Jon D. Wilke remembers the life of Louis Evans: "’We are grateful for your thoughts and prayers,’ Pastor Evans wrote. ‘Many have asked how to help during this time. In honor of Lois, I would also love for you to consider sending flowers this week to your pastor's wife. Lois loved receiving flowers but she also loved giving them.
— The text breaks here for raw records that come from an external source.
(* ===== verification/Session.v ===== *)
(** * cql_session.hpp

    A session: a vector of workers, each with a loop, a thread that runs it and the
    pools of its hosts.  What libuv is asked to do with the loops and the threads is
    a trace; a run of a worker is the world of its loop. *)

From stdpp Require Import gmap.
From S2P Require Import Prelude Memory StdMap Common Serialization Body Query Result.
From S2P Require Import Message StreamStorage MpmcQueue Request SslSession HeapEffects.
From S2P Require Import Connection ConnectionFacts Lifecycle Pool PoolFacts.

(** ** Data *)

(** The pointer to the TLS context is indeterminate, NULL, or a context. *)
Definition context_ptr `{OpenSSL} : Type := option (option SSL_CTX).

(** [IOWorker]: whether its thread was created, and the pools by host; a pool is
    shared by nobody else. *)
Record IOWorker `{OpenSSL} := {
  io_thread      : bool;
  io_ssl_context : context_ptr;
  pools          : gmap (list Z) Pool
}.

(** What a worker asks of libuv, and what the session prints. *)
Inductive worker_event : Set :=
  | WvLoopNew
  | WvThreadCreate
  | WvRun
  | WvStop
  | WvJoin
  | WvLoopDelete
  | WvPrint (message : list Z).

Definition worker_emit (e : worker_event) : prog (list worker_event) unit :=
  modify (fun tr => tr ++ [e]).

Record Session `{OpenSSL} := {
  io_loops_     : list IOWorker;
  s_ssl_context : context_ptr;
  queue_        : MpmcQueue nat
}.

Section session.
Context `{Allocator} `{LibUV} `{OpenSSL}.
Variable request_callback : nat -> prog world unit.

(** ** Operations *)

Definition IOWorker_new : prog (list worker_event) IOWorker :=
  worker_emit WvLoopNew ;;
  mret {| io_thread := false; io_ssl_context := None; pools := ∅ |}.

(** The function of the thread. *)
Definition worker_run : prog (list worker_event) unit := worker_emit WvRun.

Definition run_async (worker : IOWorker) : prog (list worker_event) IOWorker :=
  worker_emit WvThreadCreate ;;
  mret {| io_thread := true; io_ssl_context := io_ssl_context worker; pools := pools worker |}.

Definition stop (worker : IOWorker) : prog (list worker_event) unit := worker_emit WvStop.

(** The handle of the thread is indeterminate until the thread is created. *)
Definition join (worker : IOWorker) : prog (list worker_event) unit :=
  if io_thread worker then worker_emit WvJoin else fail Uninitialised.

(** The body of the destructor; the pools are destroyed after it. *)
Definition IOWorker_destroy (worker : IOWorker) : prog (list worker_event) unit :=
  worker_emit WvLoopDelete.

(** A pointer that is read before it was written. *)
Definition read_context (c : context_ptr) : outcome (option SSL_CTX) :=
  match c with Some c => Ok c | None => Fault Uninitialised end.

(** The pool is made before it is looked whether the host is known; [insert]
    does nothing for a known host, and then the new pool is destroyed. *)
Definition add_pool (host : list Z) (core_connections max_connections : Z) (worker : IOWorker)
    : prog pool_world IOWorker :=
  match read_context (io_ssl_context worker) with
  | Fault f => fail f
  | Ok ctx =>
      pool ← Pool_init request_callback ctx host core_connections max_connections 1;
      match pools worker !! host with
      | Some _ => Pool_destroy pool ;; mret worker
      | None => mret {| io_thread := io_thread worker; io_ssl_context := io_ssl_context worker;
                        pools := <[host := pool]> (pools worker) |}
      end
  end.

(** The loop of the constructor. *)
Fixpoint new_workers (n : nat) : prog (list worker_event) (list IOWorker) :=
  match n with
  | O => mret []
  | S n => worker ← IOWorker_new; workers ← new_workers n; mret (worker :: workers)
  end.

Definition Session_init (io_loop_count : nat) : prog (list worker_event) Session :=
  fun tr =>
    match MpmcQueue_init 1024 with
    | Ok q =>
        (workers ← new_workers io_loop_count;
         mret {| io_loops_ := workers; s_ssl_context := None; queue_ := q |}) tr
    | Fault f => Fault f
    end.

(** Both overloads of [log]. *)
Definition session_log (level : Z) (message : list Z) : prog (list worker_event) unit :=
  worker_emit (WvPrint message).

Definition ssl_session_new (s : Session) : outcome (option SSLSession) :=
  match read_context (s_ssl_context s) with
  | Ok ctx => Ok (SSLSession_new <$> ctx)
  | Fault f => Fault f
  end.

(** The public operations do nothing yet: the requests are NULL. *)
Definition session_prepare (s : Session) : option nat := None.
Definition session_execute (s : Session) : option nat := None.
Definition session_shutdown (s : Session) : Session := s.
Definition session_set_keyspace (s : Session) : Session := s.
End session.

(** ** Lemmas *)

Section lemmas.
Context `{Allocator} `{LibUV} `{OpenSSL}.
Context (request_callback : nat -> prog world unit).

(** The pool a worker without TLS makes, and its connections. *)
Definition fresh_pool (host : list Z) (core max : Z) (w : pool_world) : Pool := {|
  ssl_context_ := None; pool_address_ := host; core_connections_per_host_ := core;
  max_connections_per_host_ := max; max_simultaneous_creation_ := 1;
  connections_ := [];
  connections_pending_ := seq (length (pw_conns w)) (Z.to_nat core)
|}.

Lemma fresh_pool_run host core max w :
  Pool_init request_callback None host core max 1 w =
    Ok (fresh_pool host core max w, spawned (Z.to_nat core) w).
Proof. unfold Pool_init. by rewrite spawn_connections_run. Qed.
End lemmas.

(** ** Theorems *)

(** What [IOWorker::add_pool] does.  The pointer to the TLS context of a worker
    is never set: on a worker as the constructor leaves it the call reads an
    indeterminate pointer.  On a worker without TLS a new host gets a pool with
    its core connections, and the pools of the other hosts stay; for a host
    that has a pool the map stays as it is, but the core connections of a
    second pool are made, and nobody deletes them. *)
Theorem add_pool_spec `{Allocator} `{LibUV} `{OpenSSL} request_callback
    host core max (worker : IOWorker) (w : pool_world) :
  (io_ssl_context worker = None ->
     add_pool request_callback host core max worker w = Fault Uninitialised) /\
  (io_ssl_context worker = Some None -> exists worker' w',
     add_pool request_callback host core max worker w = Ok (worker', w') /\
     pools worker' !! host =
       Some (default (fresh_pool host core max w) (pools worker !! host)) /\
     (forall host', host' <> host -> pools worker' !! host' = pools worker !! host') /\
     pw_conns w' = pw_conns w ++ replicate (Z.to_nat core) (Some new_connection) /\
     (pools worker !! host <> None -> worker' = worker)).
Proof.
  unfold add_pool. split; intros ->; [done|]. cbn [read_context].
  erewrite bind_run by (apply fresh_pool_run).
  destruct (pools worker !! host) as [p|] eqn:E.
  - exists worker, (spawned (Z.to_nat core) w). by rewrite E.
  - do 2 eexists. split; [done|]. cbn. split; [by rewrite lookup_insert_eq|].
    split; [|done]. intros host' Hne. by rewrite lookup_insert_ne.
Qed.

Lemma new_workers_run `{OpenSSL} n tr :
  new_workers n tr = Ok (replicate n {| io_thread := false; io_ssl_context := None; pools := ∅ |},
                         tr ++ replicate n WvLoopNew).
Proof.
  revert tr. induction n as [|n IH]; intros tr; cbn [new_workers replicate].
  - by rewrite app_nil_r.
  - unfold IOWorker_new. erewrite bind_run by reflexivity. erewrite bind_run by apply IH.
    by rewrite <- app_assoc.
Qed.

(** A new session: a loop for each worker, which nobody deletes; its queue is empty and
    has room for 1024 requests; a worker that is joined before it runs reads the
    handle of no thread, and one that runs is stopped and joined; no worker can add a
    pool and no TLS session can be made, because the context is read before it is
    set. *)
Theorem session_start `{Allocator} `{LibUV} `{OpenSSL} (n : nat) tr :
  exists s, Session_init n tr = Ok (s, tr ++ replicate n WvLoopNew) /\
    length (io_loops_ s) = n /\ queue_ s = fresh_queue (2 ^ 10) /\
    ssl_session_new s = Fault Uninitialised /\
    forall worker, worker ∈ io_loops_ s ->
      join worker tr = Fault Uninitialised /\
      (worker ← run_async worker; stop worker ;; join worker) tr =
        Ok (tt, tr ++ [WvThreadCreate; WvStop; WvJoin]) /\
      forall request_callback host core max (w : pool_world),
        add_pool request_callback host core max worker w = Fault Uninitialised.
Proof.
  unfold Session_init. rewrite (init_run 10) by lia. erewrite bind_run by apply new_workers_run.
  eexists. split; [done|]. cbn [io_loops_ queue_ s_ssl_context].
  split; [by rewrite length_replicate|]. split; [done|]. split; [done|].
  intros worker [-> _]%elem_of_replicate. split_and!; [done| |done].
  transitivity (Ok (tt, ((tr ++ [WvThreadCreate]) ++ [WvStop]) ++ [WvJoin])); [reflexivity|].
  by rewrite <- !app_assoc.
Qed.

(** ** Witness *)

#[local] Existing Instances exact_allocator linux_uv null_openssl.

(** A second pool for a known host, whose two connections nobody owns. *)
Definition known_host : list Z := bytes_of_string "10.0.0.1".
Definition known_worker : IOWorker := {|
  io_thread := true; io_ssl_context := Some None;
  pools := {[ known_host := fresh_pool known_host 1 8 empty_world ]}
|}.

Theorem add_pool_spec_witness :
  exists w', add_pool (fun _ => mret tt) known_host 2 8 known_worker empty_world =
    Ok (known_worker, w') /\ pw_conns w' = [Some new_connection; Some new_connection].
Proof.
  destruct (add_pool_spec (fun _ => mret tt) known_host 2 8 known_worker empty_world)
    as [_ Hadd].
  destruct (Hadd eq_refl) as (worker' & w' & Hrun & _ & _ & Hconns & Hsame).
  rewrite Hsame in Hrun by discriminate. exists w'. split; [exact Hrun|exact Hconns].
Defined.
Because her passion was ministering to pastors' wives and making sure they felt loved and cared for, your gift of flowers in her memory would be a gift to us as well.’"

 

Publishers Weekly announces Michelle Van Loon’s latest book: “She explains that older adults are leaving or cutting involvement in the church at high levels, often because churches provide primarily ‘family-centered programming.’ To provide what she feels is more relevant information to older readers, she includes chapters on how to manage finances (as a counterpoint to ‘prosperity preaching’), advice on searching out mental health resources, and encouragement for rethinking one’s vocation later in life.”

 

Morning Star News reports on the latest religiously motivated violence in Nigeria: “’They were shooting with guns in all directions, forcing the villagers to scamper into surrounding bushes,’ area resident Michael Mutding, 40, told Morning Star News in a text message. ‘Corpses of those killed have been evacuated by soldiers and police to the mortuary of Mangu Cottage Hospital; and all the victims are members of COCIN.’”

 

Chelsea Maxwell reviews Richard Mouw’s Restless Faith: “At the outset, Mouw sets forth the classic definition of evangelical to ground his reflection. The definition, referred to as “the Beddington Quadrilateral,” identifies four emphases defining of the evangelical movement: 1) the need for personal conversion; 2) a belief in the Bible’s supreme authority; 3) a theology grounded in the atoning work of the cross; 4) a faith that informs actions. This definition was identified by a British historian through his work on the evangelical movement in modern Britain. I found this note particularly important because, as Mouw anticipates, my understanding of evangelicalism has been limited to my own current American context, ignorant to the movement’s transnational legacy.”

 

The National Review looks at the legacy of Roger Scruton: “Add to his curriculum vitae a couple of operas and the script to the BBC documentary Why Beauty Matters (2009), which he also presented. ‘The pursuit of beauty’ is ‘the search for home,’ he wrote in The Face of God (2012). ‘We deface the world when we scribble “me” all over it. . . . Beauty is the face of the community, and ugliness the attack on that face by the solipsist and the scavenger.’ He shook his head at litter.

 

Roger Scruton in his own words: "The psalmist enjoins us to be joyful in the Lord, to serve the Lord with gladness and to come before his presence with a song.  It is a notable fact of our modern civilization, in which duties to God are ignored or forgotten, that there is very little gladness and still less singing. ‘Losing my Religion’ is a moan, not a song, and the idiom of heavy metal expressly forbids its followers to ‘join in’ when the music starts …"

 

Benjamin Wallace eulogizes Elizabeth Wurtzel: “But in New York media circles, for three decades, Wurtzel was a fixture by turns beguiling and exhausting, her talent and troubles congenitally bound to one another. She cycled, proudly, through jobs and agents and editors and publishers. She could treat people badly. She’d blow deadlines and be rude and endlessly dramatic. More compassionate friends chalked it up, most of the time, to mental illness and drug addiction or understood it to be the collateral damage of her life force.

 

Stephanie Cockroft tries to stop the flow of unhelpful generosity: “They don’t want to appear ungrateful, and the gesture is well-meaning, but people need to stop sending these items. They don’t have time to deal with this. Some of these items can be useful during normal times, however, the amount being sent over in the wake of this disaster is just too much for these organisations — especially for some of these smaller ones.”

 

Tim Rose tells the story of an amazing photograph: “The photo was taken about 3.30pm local time, hours before airspace over Manila and surrounding areas was shut down at 7pm. The pilot's daughter, Sydney woman Anna Mendoza, said the flight crew weren't immediately aware it was a volcano they could see.”

 

Podcast of the Week: Caroline Triscik interviews counselor and author Sheila Wise Rowe about her newly released book Healing Racial Trauma: The Road to Resilience.